Dissesto idrogeologico? Una buona notizia c'è

  • Massimiliano Pontillo

Ogni anno, in Italia, frane e inondazioni sono fenomeni diffusi, ricorrenti e pericolosi che causano vittime e danni. 

Secondo l’ultimo Rapporto del Cnr, presentato nei giorni scorsi, nel corso del 2018 ci sono stati 38 morti, 2 dispersi, 38 feriti e oltre 4.500 tra sfollati e senzatetto in 134 comuni, distribuiti in 19 regioni. Quelle più duramente ferite sono nel Sud: in particolare, Sicilia e Calabria con il più alto numero di vittime. Sono i dati più gravi registrati negli ultimi cinque anni. Tragedie che si sarebbero potute evitare, puntando su quegli investimenti in prevenzione che tornano il leit-motiv del dibattito pubblico solo – e per brevissimo tempo – a seguito di una catastrofe.  
Quello delle calamità da dissesto idrogeologico è un bilancio pesante per il nostro Belpaese, specialmente perché le persone spesso perdono la vita in circostanze evitabili.  
Servirebbe maggiore prevenzione, rendendo i cittadini consapevoli dei rischi a cui sono soggetti, ponendo più attenzione alle criticità del territorio, e osservando rigorosamente norme e vincoli di edificabilità.

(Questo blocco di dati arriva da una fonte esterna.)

(* ===== verification/WaitClock.v ===== *)
(** When measurement work ends (src/libs/vs-core, _wait_clock.py): queue time is credited from the
    facts of a job, capped, and every limit on a job's work is derived from its stated limit, its
    credit, its queue budget and the run's deadline. [notice_due] (a floor division of credits, for
    reports only) is not modelled. *)
From S2P Require Import Prelude Floats CoreValues.
From Stdlib Require Import SpecFloat.

(** ** Python's [sum], [min] and [max] on floats *)

(** [sum] of floats compensates its rounding errors (Neumaier): the running total and the
    compensation. *)
Definition sum_step (acc : float * float) (x : float) : float * float :=
  let '(total, c) := acc in
  let t := f_add total x in
  (t, f_add c (if f_ge (f_abs total) (f_abs x)
               then f_add (f_sub total t) x else f_add (f_sub x t) total)).
Definition py_sum (l : list float) : float :=
  let '(total, c) := foldl sum_step (f_zero, f_zero) l in
  if negb (f_eq c f_zero) && f_finite c then f_add total c else total.

(** [max(a, b)] and [min(a, b)]: the first unless the second is strictly beyond it. *)
Definition max2 (a b : float) : float := if f_gt b a then b else a.
Definition min2 (a b : float) : float := if f_lt b a then b else a.

(** ** Bounds *)

Inductive WaitEnd := LIMIT | QUEUE_BUDGET | RUN_END.
Record Bound := mk_Bound { bo_at : float; bo_by : WaitEnd }.

(** [min(bounds, key=..., default=...)]: the first of the least. *)
Definition earliest (bounds : list Bound) (default : Bound) : Bound :=
  match bounds with
  | [] => default
  | b :: bounds => foldl (fun m x => if f_lt (bo_at x) (bo_at m) then x else m) b bounds
  end.

Definition pending (job : Job) : bool :=
  match jo_progress job, jo_observation job with
  | Some progress, Some observation =>
    negb (jo_terminal job) && bool_decide (jp_state progress = JOB_PENDING)
    && (jp_observation_sequence progress =? ob_sequence observation)
  | _, _ => false
  end.

(** [pairwise(hosts)]: the part of the interval no host was alive. *)
Fixpoint downtimes (hosts : list HostEpoch) (start_ end_ : float) : list float :=
  match hosts with
  | earlier :: ((later :: _) as rest) =>
    max2 (f_sub (min2 (he_started_at later) end_) (max2 (he_alive_at earlier) start_)) f_zero
    :: downtimes rest start_ end_
  | _ => []
  end.
Definition downtime_within (hosts : list HostEpoch) (start_ end_ : float) : float :=
  py_sum (downtimes hosts start_ end_).

Definition credited (job : Job) (observation : Observation) (limits : Limits) (hosts : list HostEpoch)
  : float :=
  match jo_observation job with
  | None => jo_queue_credit job
  | Some previous =>
    if negb (pending job) || f_le (ob_observed_at observation) (ob_observed_at previous)
    then jo_queue_credit job else
    let start_ := ob_observed_at previous in
    let end_ := ob_observed_at observation in
    let queued := f_sub (f_sub end_ start_) (downtime_within hosts start_ end_) in
    f_add (jo_queue_credit job) (min2 (max2 queued f_zero) (li_observe_backoff_cap limits))
  end.

(** [source]: the request that started the job. *)
Definition source (job : Job) : RequestId :=
  match jo_source job with FromSubmission i => i | FromOperation i => i end.

Definition queue_budget_left (job : Job) (limits : Limits) : float :=
  max2 (f_sub (li_queue_wait_budget limits) (jo_queue_credit job)) f_zero.

(** The bound before the run's end caps it: the limit plus the credit, and while the latest fact is
    pending (and came before that time) what it may still earn, or the end of the queue budget. *)
Definition queue_bound (job : Job) (stated : float) (run : RunState) (hosts : list HostEpoch) : Bound :=
  let limits := ru_limits run in
  let bound := mk_Bound (f_add stated (jo_queue_credit job)) LIMIT in
  match jo_observation job with
  | Some observation =>
    if pending job && f_gt (bo_at bound) (ob_observed_at observation) then
      let queued_since := ob_observed_at observation in
      let down := downtime_within hosts queued_since (ru_now_at run) in
      earliest
        [mk_Bound (f_add (bo_at bound) (li_observe_backoff_cap limits)) LIMIT;
         mk_Bound (f_sub (f_add (f_add queued_since down) (li_queue_wait_budget limits))
                         (jo_queue_credit job)) QUEUE_BUDGET]
        bound
    else bound
  | None => bound
  end.

Definition job_bound (job : Job) (stated : float) (run : RunState) (hosts : list HostEpoch) : Bound :=
  let bound := queue_bound job stated run hosts in
  let ceiling := max2 (ru_deadline_at run) stated in
  if f_le (bo_at bound) ceiling then bound else mk_Bound ceiling RUN_END.

Definition find_record (records : RecordsState) (request_id : RequestId) : option RequestRecord :=
  find (fun r => pystr_eqb (rr_request_id r) request_id) (re_records records).

Definition submission_limit (evaluation : EvaluationState) (records : RecordsState) (job : Job)
  : result (option float) :=
  match jo_source job with
  | FromOperation _ => Ok None
  | FromSubmission submission_id =>
    if negb (existsb (fun c => pystr_eqb (ac_request_id c) submission_id && negb (ac_repeat c))
                     (ev_agent_calls evaluation))
    then Ok None else
    match find_record records submission_id with
    | None => Err (ContractError "jobs.submission_id" "an agent's submission has no record")
    | Some record => Ok (Some (rr_until_at record))
    end
  end.

(** The fields of a [Continuation] a bound is derived from. *)
Record Continuation := mk_Continuation { co_deadline_at : float; co_downtime_credit : float }.

(** [x or 0.0]. *)
Definition or_zero (x : option float) : float :=
  match x with Some x => if f_eq x f_zero then f_zero else x | None => f_zero end.

Definition wait_bounds (evaluation : EvaluationState) (records : RecordsState) (run : RunState)
    (wait : Continuation) (jobs : list Job) : result (list Bound) :=
  let moved := f_add (co_deadline_at wait) (co_downtime_credit wait) in
  let own := if f_le (co_deadline_at wait) (ru_deadline_at run)
             then min2 moved (ru_deadline_at run) else moved in
  mapM_result
    (fun job =>
      let* limit := submission_limit evaluation records job in
      Ok (job_bound job (max2 own (or_zero limit)) run (re_hosts records))) jobs.

Definition record_bound (record : RequestRecord) (evaluation : EvaluationState) (run : RunState)
    (hosts : list HostEpoch) : Bound :=
  let bounds :=
    map (fun job => job_bound job (rr_until_at record) run hosts)
      (List.filter (fun job => pystr_eqb (source job) (rr_request_id record) && negb (jo_terminal job))
        (ev_jobs evaluation ++ ev_registered_jobs evaluation)) in
  earliest bounds (mk_Bound (rr_until_at record) LIMIT).

(** ** Records whose time has come (_request_ledger.py, _request_recovery.py) *)

Definition due_retries (state : RecordsState) (now_at : float) : list Signal :=
  concat (map (fun record =>
    match retry_wait_until record with
    | Some due => if f_le due now_at then [RetryDue (rr_request_id record) now_at] else []
    | None => []
    end) (re_records state)).

(** [_canonical]: not a command about another record. *)
Definition canonical (record : RequestRecord) : bool :=
  match rb_body (rr_request record) with
  | InspectRequest _ _ | CancelOwnedResource _ _ | BlockRequest _ _ => false
  | _ => true
  end.
Definition in_flight (record : RequestRecord) : bool :=
  match rr_phase record with RQ_PREPARED | RQ_DISPATCHED | RQ_RECONCILING => true | _ => false end.
Definition is_open (record : RequestRecord) : bool := canonical record && in_flight record.
Definition command_open (record : RequestRecord) : bool := negb (canonical record) && in_flight record.

Definition limit_passed (record : RequestRecord) (evaluation : EvaluationState) (run : RunState)
    (hosts : list HostEpoch) : bool :=
  f_le (bo_at (record_bound record evaluation run hosts)) (ru_now_at run).

Definition overdue_reconciliations (state : RecordsState) (evaluation : EvaluationState) (run : RunState)
  : list Signal :=
  map (fun record => ReconciliationDeadline (rr_request_id record) (ru_now_at run))
    (List.filter (fun record => is_open record && limit_passed record evaluation run (re_hosts state))
      (re_records state))
  ++ map (fun record => ReconciliationCommandLapsed (rr_request_id record) (ru_now_at run))
    (List.filter (fun record => command_open record && f_le (rr_until_at record) (ru_now_at run))
      (re_records state)).

(** ** Bounds never outlive the run *)

Lemma f_le_refl x : f_is_nan x = false -> f_le x x = true.
Proof.
  intros H. unfold f_le, SFleb. destruct x as [s|s| |s m e]; try done; simpl; [by destruct s..|].
  rewrite Z.compare_refl, compare_cont_eq, Pos.compare_refl. by destruct s.
Qed.

Lemma job_bound_ceiling job stated run hosts :
  let ceiling := max2 (ru_deadline_at run) stated in
  f_is_nan ceiling = false -> f_le (bo_at (job_bound job stated run hosts)) ceiling = true.
Proof.
  intros ceiling Hc. unfold job_bound. fold ceiling.
  destruct (f_le (bo_at (queue_bound job stated run hosts)) ceiling) eqn:E; [done|]. by apply f_le_refl.
Qed.

Lemma foldl_earliest_in (l : list Bound) b :
  foldl (fun m x => if f_lt (bo_at x) (bo_at m) then x else m) b l ∈ b :: l.
Proof.
  revert b. induction l as [|x l IH]; intros b; simpl; [by apply list_elem_of_singleton|].
  destruct (f_lt (bo_at x) (bo_at b)); specialize (IH) as H.
  - specialize (H x). set_solver.
  - specialize (H b). set_solver.
Qed.

Lemma earliest_in bounds default : earliest bounds default ∈ default :: bounds.
Proof. destruct bounds as [|b l]; simpl; [by apply list_elem_of_singleton|]. right. apply foldl_earliest_in. Qed.

Lemma f_lt_not_le x y : f_lt x y = true -> f_le y x = false.
Proof.
  unfold f_lt, f_le, SpecFloat.SFltb, SpecFloat.SFleb. rewrite (SFcompare_antisym x y).
  by destruct (SpecFloat.SFcompare x y) as [[]|].
Qed.

Lemma f_le_total x y : f_is_nan x = false -> f_is_nan y = false -> f_lt x y = false -> f_le y x = true.
Proof.
  unfold f_lt, f_le, SFltb, SFleb. rewrite (SFcompare_antisym x y). intros Hx Hy.
  destruct (SFcompare x y) as [[]|] eqn:E; try done.
  rewrite SFcompare_key in E. by destruct x, y.
Qed.

Lemma max2_ge_r x y : f_is_nan x = false -> f_is_nan y = false -> f_le y (max2 x y) = true.
Proof.
  intros Hx Hy. unfold max2, f_gt. destruct (f_lt x y) eqn:E; [by apply f_le_refl|].
  by apply f_le_total.
Qed.

Lemma max2_nan x y : f_is_nan x = false -> f_is_nan y = false -> f_is_nan (max2 x y) = false.
Proof. unfold max2. by destruct (f_gt y x). Qed.

(** A record without an unfinished job ends at its own limit, any other at a bound of one of its
    jobs, and none later than both the run's deadline and its own limit. *)
Lemma record_bound_ceiling record evaluation run hosts :
  f_is_nan (ru_deadline_at run) = false -> f_is_nan (rr_until_at record) = false ->
  f_le (bo_at (record_bound record evaluation run hosts)) (max2 (ru_deadline_at run) (rr_until_at record))
    = true.
Proof.
  intros Hd Hu. unfold record_bound.
  match goal with |- context [earliest ?l ?d] => pose proof (earliest_in l d) as Hin end.
  apply elem_of_cons in Hin as [->|Hin]; [by apply max2_ge_r|].
  apply elem_of_map in Hin as (job & -> & _). by apply job_bound_ceiling, max2_nan.
Qed.

Lemma wait_bounds_stated evaluation records run wait jobs bounds :
  wait_bounds evaluation records run wait jobs = Ok bounds ->
  Forall2 (fun job b => exists stated, b = job_bound job stated run (re_hosts records)) jobs bounds.
Proof.
  intros H. apply mapM_result_inv in H. eapply Forall2_impl; [exact H|].
  intros job b Hb. apply bind_Ok in Hb as (limit & _ & [= <-]). by eexists.
Qed.
Definition episode_recorded (context : RecordsContext) (request : Request) : result bool :=
  let run := rx_run context in
  match scope_attempt (rb_scope request) with
  | None => Ok true
  | Some t =>
    let* proof := accepted_receipt_for (ru_receipts run) (rb_admission_id request) None in
    Ok match proof with
       | Proven receipt =>
         match dr_decision receipt with
         | Some (C_Start d) =>
           bool_decide (sc_owner (sa_scope d) = RunOwner (ru_run_id run))
           && pystr_eqb (sa_attempt_id d) (ar_attempt_id t) && (sc_generation (sa_scope d) =? ar_generation t)
         | Some (C_Operation d) =>
           bool_decide (sc_owner (op_scope d) = RunOwner (ru_run_id run))
           && match op_normalized_scope_reopen d with Some n => bool_decide (sn_attempt n = t) | None => false end
         | _ => false
         end
       | _ => false
       end
  end.

(** The attempt a workspace cleanup names. *)
Definition cleanup_attempt (request : Request) : option AttemptRef :=
  match rb_body request with
  | CloseAttemptScope a | DiscardWorkspace a | RetainRevision a _ _ | SnapshotAndRetain a _ _ => Some a
  | _ => None
  end.
Definition cleanup_is_for (request : Request) (t : AttemptRef) : bool :=
  match cleanup_attempt request with Some a => bool_decide (a = t) | None => true end.

Definition operation_record (i : pystr) (scope : Scope) (record : RequestRecord) : bool :=
  match rb_body (rr_request record) with
  | ExecuteRegisteredOperation o _ _ _ => pystr_eqb o i && bool_decide (rb_scope (rr_request record) = scope)
  | _ => false
  end.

Eppure il Governo in carica, appena insediato, ha cancellato la struttura di missione ItaliaSicura (la task force creata da Renzi a Palazzo Chigi) contro il dissesto idrogeologico, anche se adesso il ministro dell’Ambiente Sergio Costa sta lavorando a un piano da 7,7 miliardi di euro: 1,2 arrivano da risorse non usate dalla  struttura dismessa, mentre 6,5 miliardi sono risorse nuove a un ritmo di 900 milioni l’anno. 

Sarebbe davvero una buona notizia, pur se il passo in avanti rimarrebbe comunque ridotto: lo stesso ministero dell’Ambiente, nel 2013, aveva stimato infatti in almeno 40 miliardi di euro il fabbisogno per rimettere in ragionevole sicurezza l’intero territorio nazionale.